On the generalization of Rao, Hartley and Cochran's scheme (Q578781)

This brief paper contains a slight modification of the usual Rao, Hartley and Cochran's scheme [\textit{J. N. K. Rao}, \textit{H. O. Hartley} and \textit{W. G. Cochran}, J. R. Stat. Soc., Ser. B 24, 482-491 (1962; Zbl 0112.109)]. The proposed sampling scheme proceeds in three steps: 1. The population of N primary units is randomly divided into \(n+k\) groups of sizes \(N_ 1,N_ 2,...,N_{n+k}\), n being intended sample size and k a positive integer. First, \(N_ 1\) units are selected using SRSWOR, then \(N_ 2\) from the \((N-N_ 1)\) remaining ones etc. 2. n groups out of the \(n+k\) are selected using SRSWOR. 3. In each of these groups one unit is selected with probability proportional to the original probabilities \(p_ s.\) For this scheme an unbiased estimator of the population total is given together with its variance and an unbiased estimator of this variance.
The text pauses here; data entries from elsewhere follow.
(* ===== verification/PipelineLaws.v ===== *)
(** * What the mutation pipeline accepts and applies

    The phases of an accepted plan, the effects of an applied mutation, and the laws the runtime operators keep. *)

From S2P Require Import Prelude Sha256 Text TextLemmas Commands Json JsonFlat Hashing Base64 Signing HmacSigners SignerTexts SignerLaws Signatures Mutations MutationPipeline MutationOperators.

Local Open Scope Z_scope.

(** * The phases of the pipeline

    What an accepted plan looks like, what an accepted effect is, and the pipeline as three phases: the
    mutations up to signing, one signing, and the mutations after it. *)

(** A step of a computation that succeeded; [pass] steps over an early exit. *)
Ltac pass H := match type of H with (if ?b then _ else _) = Ok _ => let E := fresh "E" in destruct b eqn:E; [discriminate H|] end.

Lemma valid_state_same {T} (s s' : MutationState T) :
  _validate_state_fields s = Ok s' -> s' = s /\ NoDup (map header_name (ms_headers s)) /\ zlen (ms_headers s) <= MAX_MUTATION_HEADERS.
Proof.
  unfold _validate_state_fields. intros H. pass H. pass H. pass H. apply ok_inj in H as <-.
  apply negb_bool_decide_false in E0. split_and!; [done|done|lia].
Qed.

Lemma detached_same m m' : _detach_realized m = Ok m' -> m' = m.
Proof.
  unfold _detach_realized, make_realized, freeze_parameter_object. intros H. repeat take_step H.
  repeat match goal with E : (if ?b then _ else _) = Ok _ |- _ => destruct b; [discriminate E|] end.
  repeat match goal with E : match ?x with _ => _ end = Ok _ |- _ => destruct x; [|discriminate E]; apply ok_inj in E end.
  subst. apply ok_inj in H as <-. by destruct m.
Qed.

Section phases.
Context {T O : Type} `{Signer T, MutationOperator O T}.
Abbreviation Prepared := (@_PreparedMutation O).
Abbreviation Snapshot := (@_SignerSnapshot T).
The main result of the paper is the consideration of the relative efficiency of the proposed estimator compared to that of Rao, Hartley and Cochran's scheme. The ``new'' estimator is more efficient whenever \(N\sigma^ 2<\sigma^ 2_ z\), \[ \sigma^ 2_ z=\sum^{N}_{s=1}y^ 2_ s/p_ s-Y^ 2,\quad \sigma^ 2=N^{- 1}(\sum^{N}_{s=1}Y^ 2_ s-Y^ 2/N) \] and the groups have equal size.